TASK: Return every line of the data that contains the string "else".

[Stored data entries]
= = = = =
Definition toolsCall (o : BridgeInboundOptions) (id params : string) : M BridgeJsonRpcResponse :=
  match (if String.eqb params "" then Ok ("", "") else unmarshal_call params) with
  | Err e => ret (jsonRpcErr id JsonRpcInvalidParams e None)
  | Ok (name, arguments) =>
      if String.eqb (trim_space name) "" then ret (jsonRpcErr id JsonRpcInvalidParams "MCP tools/call requires params.name." None)
      else
        found <~ BridgeResolveTool (Backends o) name;
        match found with
        | (None, candidates) =>
            ret (jsonRpcErr id JsonRpcMethodNotFound ("MCP tool '" +:+ name +:+ "' is not exposed by this Bridge Node.")
                   (Some (JObj ([("error", JStr ErrBridgeServerToolNotFound); ("tool", JStr name)] ++ candidates_member candidates))))
        | (Some m, _) =>
            res <~ b_Invoke (mt_Backend m) (ActionID (Action m)) arguments false; ret (projectToolResult id res false)
        end
  end.

Definition resource (q : NwpBackend * NwpNodeDescriptor) : jv :=
  let d := q.2 in
  JObj [("uri", JStr ("nwp://" +:+ Name d +:+ "/"));
        ("name", JStr (if String.eqb (DisplayName d) "" then Name d else DisplayName d));
        ("description", JStr (if String.eqb (Description d) ""
                              then "NWP " +:+ NwpNodeRole_String (Role d) +:+ " Node '" +:+ Name d +:+ "' — read to query." else Description d));
        ("mimeType", JStr "application/json")].

Definition resourcesList (o : BridgeInboundOptions) (id : string) : M BridgeJsonRpcResponse :=
  l <~ bridgeQueryableBackends (Backends o); ret (jsonRpcOK id (JObj [("resources", JArr (resource <$> l))])).

Definition bad_uri (uri : string) : string := "Resource URI '" +:+ uri +:+ "' must be of the form nwp://<node>/.".

Definition resourcesRead (o : BridgeInboundOptions) (id params : string) : M BridgeJsonRpcResponse :=
  match (if String.eqb params "" then Ok "" else unmarshal_uri params) with
  | Err e => ret (jsonRpcErr id JsonRpcInvalidParams e None)
  | Ok uri =>
      if String.eqb (trim_space uri) "" then ret (jsonRpcErr id JsonRpcInvalidParams "MCP resources/read requires params.uri." None)
      else
        match url_Parse uri with
        | Some (scheme, host) =>
            if String.eqb scheme "" || negb (folds_to scheme "nwp") || String.eqb host "" then ret (jsonRpcErr id JsonRpcInvalidParams (bad_uri uri) None)
            else
              l <~ bridgeQueryableBackends (Backends o);
              match List.find (fun q => folds_to (Name q.2) host) l with
              | None => ret (jsonRpcErr id JsonRpcInvalidParams (bad_uri uri) (Some (JObj [("error", JStr ErrBridgeServerToolNotFound); ("uri", JStr uri)])))
              | Some (b, _) =>
                  res <~ b_Query b (json_Marshal (JObj [("limit", JNum (readLimit o))]));
                  ret (if negb (rs_Ok res) then projectToolResult id res true
                       else jsonRpcOK id (JObj [("contents", JArr [JObj [("uri", JStr uri); ("mimeType", JStr "application/json");
                                                                           ("text", JStr (Payload res))]])]))
              end
        | None => ret (jsonRpcErr id JsonRpcInvalidParams (bad_uri uri) None)
        end
  end.

Definition mcp_initialize (o : BridgeInboundOptions) : jv :=
  JObj [("serverInfo", JObj [("name", JStr (serverName o)); ("version", JStr (serverVersion o))]);
        ("capabilities", JObj [("tools", JObj []); ("resources", JObj [])])].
= = = = =
ANSWER TO THIS TASK:
  match (if String.eqb params "" then Ok ("", "") else unmarshal_call params) with
      else
        ("name", JStr (if String.eqb (DisplayName d) "" then Name d else DisplayName d));
                              then "NWP " +:+ NwpNodeRole_String (Role d) +:+ " Node '" +:+ Name d +:+ "' — read to query." else Description d));
  match (if String.eqb params "" then Ok "" else unmarshal_uri params) with
      else
            else
                       else jsonRpcOK id (JObj [("contents", JArr [JObj [("uri", JStr uri); ("mimeType", JStr "application/json");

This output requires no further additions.